Branch: refs/heads/cassandra-3.0
Commit: 8385bb639ad8a6a86393a05813fd9b0b45876a2e
Parents: 9b97766
Author: Yuki Morishita <yu...@apache.org>
Authored: Mon Nov 9 23:01:31 2015 -0600
Committer: Yuki Morishita <yu...@apache.org>
Committed: Tue Nov 17 17:58:37 2015 -0600

----------------------------------------------------------------------
 CHANGES.txt                                     |  1 +
 .../io/compress/CompressionMetadata.java        | 30 ++++++++++++
 .../streaming/messages/FileMessageHeader.java   | 49 ++++++++++++++++++--
 .../streaming/messages/IncomingFileMessage.java |  2 +-
 .../streaming/messages/OutgoingFileMessage.java | 15 ++----
 .../compress/CompressedInputStreamTest.java     |  7 +++
 6 files changed, 87 insertions(+), 17 deletions(-)
----------------------------------------------------------------------


http://git-wip-us.apache.org/repos/asf/cassandra/blob/8385bb63/CHANGES.txt
----------------------------------------------------------------------
diff --git a/CHANGES.txt b/CHANGES.txt
index 08db386..008d4d4 100644
--- a/CHANGES.txt
+++ b/CHANGES.txt
@@ -1,4 +1,5 @@
 2.1.12
+ * Create compression chunk for sending file only (CASSANDRA-10680)
  * Make buffered read size configurable (CASSANDRA-10249)
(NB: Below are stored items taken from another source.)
(* ===== verification/OpraEncProps.v ===== *)
(** * The OPRA codec: fields are read back *)
From S2P Require Import Prelude Bytes ArcaFast ArcaFastProps OpraCodec OpraEnc.

(** ** Bytes of a field *)

(** What the encoder appends for a number is its groups of seven bits. *)
Lemma group_bytes_u32 v : 0 <= v < 2 ^ 32 -> exists k, u32_to_size v = Z.of_nat (S k) /\ (k <= 4)%nat /\
  v < 128 ^ (Z.of_nat k + 1) /\ group_bytes false (u32_to_size v) v = septets k (v / 128) ++ [128 + v mod 128].
Proof.
  intros Hv.
  assert (Hl : forall z n, 0 <= n -> Z.land (Z.shiftr z n) 0x7f = (z / 2 ^ n) mod 128).
  { intros z n Hn. change 0x7f with (Z.ones 7). by rewrite Z.land_ones, Z.shiftr_div_pow2 by lia. }
  assert (Hlast : Z.lor (Z.land v 127) 128 = 128 + v mod 128).
  { change 127 with (Z.ones 7). rewrite Z.land_ones by lia. change 128 with (1 * 2 ^ 7) at 1.
    rewrite lor_add by (cbn; try lia; apply Z.mod_pos_bound; lia). change (2 ^ 7) with 128. lia. }
  assert (Htop : v / 128 / 128 / 128 / 128 < 16).
  { rewrite !Z.div_div by lia. apply Z.div_lt_upper_bound; lia. }
  pose proof (Z.div_pos v 268435456 ltac:(lia) ltac:(lia)) as Hpos.
  unfold u32_to_size, group_bytes.
  destruct (v <? 0x80) eqn:E1; [exists 0%nat|destruct (v <? 0x4000) eqn:E2; [exists 1%nat|destruct (v <? 0x200000) eqn:E3;
    [exists 2%nat|destruct (v <? 0x10000000) eqn:E4; [exists 3%nat | exists 4%nat]]]]; bool_to_prop.
  all: split; [reflexivity|]; split; [lia|]; split; [cbn; lia|].
  all: cbn -[Z.div Z.modulo Z.land Z.lor Z.shiftr]; rewrite ?Hl by lia; rewrite Hlast.
  all: rewrite ?Z.shiftr_div_pow2 by lia; cbn -[Z.div Z.modulo]; rewrite ?Z.div_div by lia; try reflexivity.
  f_equal. change (2 ^ 28) with 268435456. change (128 * _) with 268435456. rewrite !Z.div_div in Htop by lia. change (128 * _) with 268435456 in Htop.
  unfold u8. rewrite !Z.mod_small by lia. done.
Qed.

(** The encoder never takes a string for the one it has. *)
Lemma strncmp_memcmp n : forall a b, (n <= length a)%nat -> memcmp_zero n a b = true -> strncmp_zero n a b = true.
Proof.
  unfold memcmp_zero. induction n as [|n IH]; intros a b Ha H; [done|]. apply bool_decide_eq_true in H.
  destruct a as [|x a]; [cbn in Ha; lia|]. destruct b as [|y b]; [done|]. cbn in H. injection H as -> H. cbn.
  rewrite Z.eqb_refl. destruct (y =? 0); [done|]. apply IH; [cbn in Ha; lia | by apply bool_decide_eq_true].
Qed.

Lemma cv_eq_str_false tag data size c cp c' : cv_get_str tag c = (cp, c') -> (Z.to_nat size <= length cp)%nat ->
  cv_eq_str tag data size c = (false, c').
Proof.
  intros E Hlen. unfold cv_eq_str. rewrite E. destruct (negb (cv_is_valid tag c') || strncmp_zero _ _ _) eqn:Eb; [done|].
  f_equal. apply orb_false_iff in Eb as [_ Eb]. apply not_true_iff_false. intros H.
  apply strncmp_memcmp in H; [congruence | done].
Qed.

(** ** Reading the bytes *)

Lemma parse_bytes_loop_ok l c : Forall (fun b => 0 <= b < 128) l -> 0 <= c < 128 ->
  forall n p1 data rest k, (length l < n)%nat -> (p1 + length l < length data)%nat -> 0 <= k ->
  parse_bytes_loop n p1 data (l ++ [128 + c] ++ rest) (Z.of_nat (length l) + 1 + k) =
  Some (Some (Z.of_nat (p1 + length l) + 1), take p1 data ++ l ++ [c] ++ drop (p1 + length l + 1) data, rest, k).
Proof.
  intros Hl Hc. induction Hl as [|b l Hb Hl IH]; intros n p1 data rest k Hn Hd Hk; (destruct n as [|n]; [cbn in Hn; lia|]); cbn [parse_bytes_loop].
  - cbn [length app]. rewrite (proj2 (Z.leb_gt _ _)) by lia. rewrite (proj2 (Z.leb_le _ _)) by lia.
    rewrite stop_byte_value by done. rewrite Nat.add_0_r. f_equal. f_equal; [|lia]. f_equal. f_equal.
    rewrite insert_take_drop by (cbn in Hd; lia). by rewrite Nat.add_1_r.
  - cbn [length app] in *. rewrite (proj2 (Z.leb_gt _ _)) by lia. rewrite (proj2 (Z.leb_gt _ _)) by lia.
    replace (Z.of_nat (S (length l)) + 1 + k - 1) with (Z.of_nat (length l) + 1 + k) by lia.
    rewrite IH by (rewrite ?length_insert; lia). f_equal. f_equal. f_equal. f_equal; [do 2 f_equal; lia|].
    rewrite insert_take_drop by lia.
    replace (take (S p1) _) with (take p1 data ++ [b]).
    2: { rewrite take_app, length_take, Nat.min_l by lia. rewrite (take_ge (take p1 data)) by (rewrite length_take; lia).
         by replace (S p1 - p1)%nat with 1%nat by lia. }
    replace (drop (S p1 + length l + 1) _) with (drop (p1 + S (length l) + 1) data).
    2: { rewrite drop_app, length_take, Nat.min_l by lia. rewrite (drop_ge (take p1 data)) by (rewrite length_take; lia).
         replace (S p1 + length l + 1 - p1)%nat with (S (length l + 1)) by lia. cbn [drop app]. rewrite drop_drop. f_equal. lia. }
    by rewrite <- app_assoc.
Qed.

Lemma shift_fold l : Forall (fun b => 0 <= b < 128) l -> forall t,
  u32 (foldl (fun temp b => s32 (Z.lor (Z.shiftl temp 7) b)) t l) = fold_left shift_in l (u32 t).
Proof.
  induction 1 as [|b l Hb _ IH]; intros t; [done|]. cbn. rewrite IH. f_equal. rewrite shift_in_add by done.
  rewrite Z.lor_comm, Z.shiftl_mul_pow2 by lia. rewrite lor_add by (cbn; lia). change (2 ^ 7) with 128. word_lia.
Qed.

(** The bytes of a field, and what they stand for *)
Definition stop_coded (bs l : list Z) : Prop :=
  exists l' c, bs = l' ++ [128 + c] /\ l = l' ++ [c] /\ Forall (fun b => 0 <= b < 128) l' /\ 0 <= c < 128.

Lemma parse_bytes_ok bs l data size rest k c : stop_coded bs l -> (length l <= Z.to_nat size)%nat -> (length l <= length data)%nat ->
  0 <= k -> in_mem c = bs ++ rest -> in_left c = Z.of_nat (length bs) + k ->
  parse_bytes data size c = Some (Z.of_nat (length l), l ++ drop (length l) data, set_input rest k c).
Proof.
  intros (l' & x & -> & -> & Hl & Hx) Hs Hd Hk Em El. rewrite length_app in *. cbn [length] in *. unfold parse_bytes.
  rewrite Em, El, <- app_assoc, Nat2Z.inj_add.
  rewrite parse_bytes_loop_ok by (done || lia). cbn [mbind option_bind Nat.add take app]. rewrite <- app_assoc. cbn [app].
  by do 3 f_equal.
Qed.

Lemma parse_u32_ok tag v rest k c : 0 <= v < 2 ^ 32 -> get_pmap tag c <> 0 -> 0 <= k ->
  in_mem c = group_bytes false (u32_to_size v) v ++ rest -> in_left c = u32_to_size v + k ->
  parse_u32 tag c = Some (u32_to_size v, Some v, set_input rest k c).
Proof.
  intros Hv Hp Hk Em El. destruct (group_bytes_u32 v Hv) as (n & En & Hn & Hlt & Eb). rewrite Eb in Em. rewrite En in *.
  assert (Hlen : forall n v, length (septets n v) = n).
  { clear. induction n as [|n IH]; intros v; [done|]. cbn. rewrite length_app, IH. cbn. lia. }
  assert (Hc : stop_coded (septets n (v / 128) ++ [128 + v mod 128]) (septets n (v / 128) ++ [v mod 128])).
  { exists (septets n (v / 128)), (v mod 128). split; [done|]. split; [done|]. split; [apply septets_small | apply Z.mod_pos_bound; lia]. }
  assert (Hl : length (septets n (v / 128) ++ [v mod 128]) = S n) by (rewrite length_app, Hlen; cbn; lia).
  unfold parse_u32, parse_32. rewrite (proj2 (Z.eqb_neq _ _) Hp).
  rewrite (parse_bytes_ok _ _ (replicate 5 0) 5 rest k c Hc) by (rewrite ?Hl; cbn; rewrite ?length_app, ?Hlen; cbn; lia || done).
  cbn [mbind option_bind]. rewrite Hl, (proj2 (Z.ltb_ge _ _)) by lia. rewrite Nat2Z.id, take_app_length' by done.
  rewrite Z.land_0_r. cbn [negb Z.eqb mbind option_bind option_map]. do 4 f_equal. rewrite Z.sub_0_r, shift_fold.
  - rewrite fold_left_app. cbn [fold_left]. change (u32 0) with 0.
    rewrite <- (stop_byte_value (v mod 128)) by (apply Z.mod_pos_bound; lia). by apply int_value.
  - apply Forall_app. split; [apply septets_small|]. constructor; [apply Z.mod_pos_bound; lia | constructor].
Qed.

(** ** Fields *)

Inductive fast_field := FU32 (tag v : Z) | FStr (tag : Z) (bs : list Z).
Definition field_tag (f : fast_field) : Z := match f with FU32 tag _ => tag | FStr tag _ => tag end.
Definition field_slot (f : fast_field) : Z := get_tag_slot (field_tag f).

(** The encoder succeeds. *)
Definition encode_field (f : fast_field) (e : fast_encoder) : option fast_encoder :=
  '(rc, e) ← match f with
             | FU32 tag v => Some (fast_encode_u32 tag v e)
             | FStr tag bs => fast_encode_str tag bs (Z.of_nat (length bs)) e
             end;
  if rc <? 0 then None else Some e.
Fixpoint encode_fields (fs : list fast_field) (e : fast_encoder) : option fast_encoder :=
  match fs with [] => Some e | f :: fs => e ← encode_field f e; encode_fields fs e end.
  * Forbid compact clustering column type changes in ALTER TABLE (CASSANDRA-8879)
  * Reject incremental repair with subrange repair (CASSANDRA-10422)
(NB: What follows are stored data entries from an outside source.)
(** The loop over the groups of a message on underlying values: [n] groups to
    go, of which the next has place [i] of five. *)
Definition MAX_INDEX_GROUP : nat := 5.
Fixpoint decode_groups (group : D (list Z * index_value)) (n i : nat) : D (list (list Z * index_value)) :=
  match n with
  | 0%nat => mret []
  | S n =>
      if (i <? MAX_INDEX_GROUP)%nat then
        g ← group;
        gs ← decode_groups group n (S i);
        mret (g :: gs)
      else fun _ => None
  end.

Definition decode_index : D (list Z * index_value) :=
  '(_, symbol) ← get_str INDEX_SYMBOL_V2 (spaces 3);
  '(_, v) ← get_str INDEX_VALUE_V2 (replicate 8 0);
  mret (symbol, IndexValue v).
Definition decode_bid_offer : D (list Z * index_value) :=
  '(_, symbol) ← get_str INDEX_SYMBOL_V2 (spaces 3);
  '(_, bid) ← get_str BID_INDEX_VALUE_V2 (replicate 8 0);
  '(_, offer) ← get_str OFFER_INDEX_VALUE_V2 (replicate 8 0);
  mret (symbol, BidOffer bid offer).
Definition decode_spot : D (list Z * index_value) :=
  '(_, symbol) ← get_str FCO_SYMBOL_V2 (spaces 3);
  dec ← get_u32 DECIMAL_PLACEMENT_INDICATOR_V2;
  v ← get_u32 FOREIGN_CURRENCY_SPOT_VALUE_V2;
  mret (symbol, FcSpotVal (u32_to_ascii 2 dec) v).

Definition decode_OpraFastUlValueMsg_v2 : D (option CatYMsg_v2) :=
  hdr ← msg_decode_hdr_v2 89;
  let body tag group : D (option CatYMsg_v2) :=
    n ← get_u32 tag;
    gs ← decode_groups group (Z.to_nat (s32 n)) 0;
    mret (Some (MkCatY hdr n gs)) in
  if hdr.(msg_type) =? 32 then body NUMBER_OF_INDICES_IN_GROUP_V2 decode_index
  else if hdr.(msg_type) =? 73 then body NUMBER_OF_INDICES_IN_GROUP_V2 decode_bid_offer
  else if (hdr.(msg_type) =? 70) || (hdr.(msg_type) =? 67) then
    body NUMBER_OF_FOREIGN_CURRENCY_SPOT_VALUES_IN_GROUP_V2 decode_spot
  else mret None.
http://git-wip-us.apache.org/repos/asf/cassandra/blob/8385bb63/src/java/org/apache/cassandra/io/compress/CompressionMetadata.java
----------------------------------------------------------------------
diff --git a/src/java/org/apache/cassandra/io/compress/CompressionMetadata.java b/src/java/org/apache/cassandra/io/compress/CompressionMetadata.java
index 1dc2df3..0de69a6 100644
--- a/src/java/org/apache/cassandra/io/compress/CompressionMetadata.java
+++ b/src/java/org/apache/cassandra/io/compress/CompressionMetadata.java
@@ -229,6 +229,36 @@ public class CompressionMetadata
     }
 
     /**
+     * @param sections Collection of sections in uncompressed file. Should not contain sections that overlap each other.
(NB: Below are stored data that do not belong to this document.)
Lemma parse_u32_typed tag c r v c' : typed c -> parse_u32 tag c = Some (r, v, c') -> typed c' /\ u32_ok (default 0 v).
Proof.
  intros Hc E. unfold parse_u32 in E. destruct (parse_32 _ _ _) as [[[b w] c1]|] eqn:Eb; [|done].
  injection E as <- <- <-. split; [by eapply parse_32_typed|]. destruct w as [w|]; cbn; [apply u32_range | by split].
Qed.
Lemma cv_get_u32_typed tag c : typed c -> u32_ok (cv_get_u32 tag c).
Proof.
  intros [_ H _]. unfold cv_get_u32. destruct (u32_values c !! tag_key tag) as [v|] eqn:E; [exact (H _ _ E) | by split].
Qed.
Lemma cv_set_u32_typed tag v c : typed c -> u32_ok v -> typed (cv_set_u32 tag v c) /\ u32_ok (cv_get_u32 tag (cv_set_u32 tag v c)).
Proof.
  intros Hc Hv. assert (Ht : typed (cv_set_u32 tag v c)).
  { destruct Hc as [H1 H2 H3]. constructor; cbn; [done | by apply map_Forall_insert_2 | done]. }
  split; [done | by apply cv_get_u32_typed].
Qed.

Lemma typed_error e c : typed c -> typed (set_error e c).
Proof. intros []. by constructor. Qed.
Ltac error_typed Hc E := injection E as <- <- <-; split; [first [exact Hc | exact (typed_error _ _ Hc)] | done].

Lemma fast_decode_u32_typed tag c r v c' : typed c -> fast_decode_u32 tag c = Some (r, v, c') -> typed c' /\ forall x, v = Some x -> u32_ok x.
Proof.
  intros Hc E. assert (Hdone : forall c1 next, typed c1 -> u32_ok next ->
    Some (0, Some (cv_get_u32 tag (cv_set_u32 tag next c1)), cv_set_u32 tag next c1) = Some (r, v, c') -> typed c' /\ forall x, v = Some x -> u32_ok x).
  { intros c1 next H1 H2 [= <- <- <-]. destruct (cv_set_u32_typed tag next c1 H1 H2) as [H3 H4]. split; [done | by intros x [= <-]]. }
  assert (Hp : forall r1 v1 c1, parse_u32 tag c = Some (r1, v1, c1) -> typed c1 /\ u32_ok (default 0 v1)) by (intros; by eapply parse_u32_typed).
  unfold fast_decode_u32 in E. destruct (_ =? FAST_OP_NONE); [|destruct (_ =? FAST_OP_COPY); [|destruct (_ =? FAST_OP_INCR); [|destruct (_ =? FAST_OP_DELTA)]]].
  - destruct (parse_u32 tag c) as [[[b w] c1]|]; [|done]. destruct (Hp _ _ _ eq_refl) as [Hc1 Hw]. cbn in E.
    destruct (b <? 0); [error_typed Hc1 E|]. destruct (b =? 0); [error_typed Hc1 E|]. by apply Hdone in E.
  - destruct (parse_u32 tag c) as [[[b w] c1]|]; [|done]. destruct (Hp _ _ _ eq_refl) as [Hc1 Hw]. cbn in E.
    destruct (b <? 0); [error_typed Hc1 E|]. destruct (b =? 0); [|by apply Hdone in E].
    destruct (negb _); [error_typed Hc1 E|]. apply Hdone in E; [done | done | by apply cv_get_u32_typed].
  - destruct (parse_u32 tag c) as [[[b w] c1]|]; [|done]. destruct (Hp _ _ _ eq_refl) as [Hc1 Hw]. cbn in E.
    destruct (b <? 0); [error_typed Hc1 E|]. destruct (b =? 0); [|by apply Hdone in E].
    destruct (negb _); [error_typed Hc1 E|]. apply Hdone in E; [done | done | apply u32_range].
  - destruct (cv_is_valid tag c).
    + unfold parse_i32 in E. destruct (parse_32 _ _ _) as [[[b w] c1]|] eqn:Eb; [|done]. apply parse_32_typed in Eb as Hc1; [|done]. cbn in E.
      destruct (b <? 0); [error_typed Hc1 E|]. apply Hdone in E; [done | done | destruct (0 <? b); [apply u32_range | by apply cv_get_u32_typed]].
    + destruct (parse_u32 tag c) as [[[b w] c1]|]; [|done]. destruct (Hp _ _ _ eq_refl) as [Hc1 Hw]. cbn in E.
      destruct (b <? 0); [error_typed Hc1 E|]. destruct (b =? 0); [error_typed Hc1 E|]. by apply Hdone in E.
  - error_typed Hc E.
Qed.

(** ** Strings *)

Lemma cv_get_str_typed tag c cp c' : typed c -> cv_get_str tag c = (cp, c') -> length cp = 1024%nat /\ Forall is_byte cp /\ typed c'.
Proof.
  intros Hc E. assert (Hs : length (slot_string tag c) = 1024%nat /\ Forall is_byte (slot_string tag c)).
  { unfold slot_string. destruct (fast_strings c !! get_tag_slot tag) as [l|] eqn:El; [exact (ty_str _ Hc _ _ El)|].
    split; [apply length_replicate | by apply Forall_replicate]. }
  destruct Hs as [Hl Hb]. unfold cv_get_str in E. case_bool_decide; injection E as <- <-; [done|].
  assert (Hb' : Forall is_byte (<[0%nat:=0]> (slot_string tag c))) by (by apply Forall_insert).
  split; [by rewrite length_insert|]. split; [done|]. destruct Hc as [H1 H2 H3]. constructor; cbn; [done | done|].
  apply map_Forall_insert_2; [|done]. by rewrite length_insert.
Qed.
+     * @return Total chunk size in bytes for given sections including checksum.
+     */
+    public long getTotalSizeForSections(Collection<Pair<Long, Long>> sections)
+    {
+        long size = 0;
+        long lastOffset = -1;
+        for (Pair<Long, Long> section : sections)
+        {
+            int startIndex = (int) (section.left / parameters.chunkLength());
+            int endIndex = (int) (section.right / parameters.chunkLength());
+            endIndex = section.right % parameters.chunkLength() == 0 ? endIndex - 1 : endIndex;
+            for (int i = startIndex; i <= endIndex; i++)
+            {
+                long offset = i * 8L;
+                long chunkOffset = chunkOffsets.getLong(offset);
+                if (chunkOffset > lastOffset)
+                {
+                    lastOffset = chunkOffset;
+                    long nextChunkOffset = offset + 8 == chunkOffsetsSize
+                                                   ? compressedFileLength
+                                                   : chunkOffsets.getLong(offset + 8);
+                    size += (nextChunkOffset - chunkOffset);
+                }
+            }
+        }
+        return size;
+    }
+
+    /**
      * @param sections Collection of sections in uncompressed file
      * @return Array of chunks which corresponds to given sections of uncompressed file, sorted by chunk offset
      */

http://git-wip-us.apache.org/repos/asf/cassandra/blob/8385bb63/src/java/org/apache/cassandra/streaming/messages/FileMessageHeader.java
----------------------------------------------------------------------
diff --git a/src/java/org/apache/cassandra/streaming/messages/FileMessageHeader.java b/src/java/org/apache/cassandra/streaming/messages/FileMessageHeader.java
index 284820e..34d9a01 100644
--- a/src/java/org/apache/cassandra/streaming/messages/FileMessageHeader.java
+++ b/src/java/org/apache/cassandra/streaming/messages/FileMessageHeader.java
@@ -37,7 +37,7 @@ import org.apache.cassandra.utils.UUIDSerializer;
  */
 public class FileMessageHeader
 {
-    public static IVersionedSerializer<FileMessageHeader> serializer = new FileMessageHeaderSerializer();
+    public static FileMessageHeaderSerializer serializer = new FileMessageHeaderSerializer();
 
     public final UUID cfId;
     public final int sequenceNumber;
@@ -45,7 +45,13 @@ public class FileMessageHeader
     public final String version;
     public final long estimatedKeys;
     public final List<Pair<Long, Long>> sections;
+    /**
+     * Compression info for SSTable to send. Can be null if SSTable is not compressed.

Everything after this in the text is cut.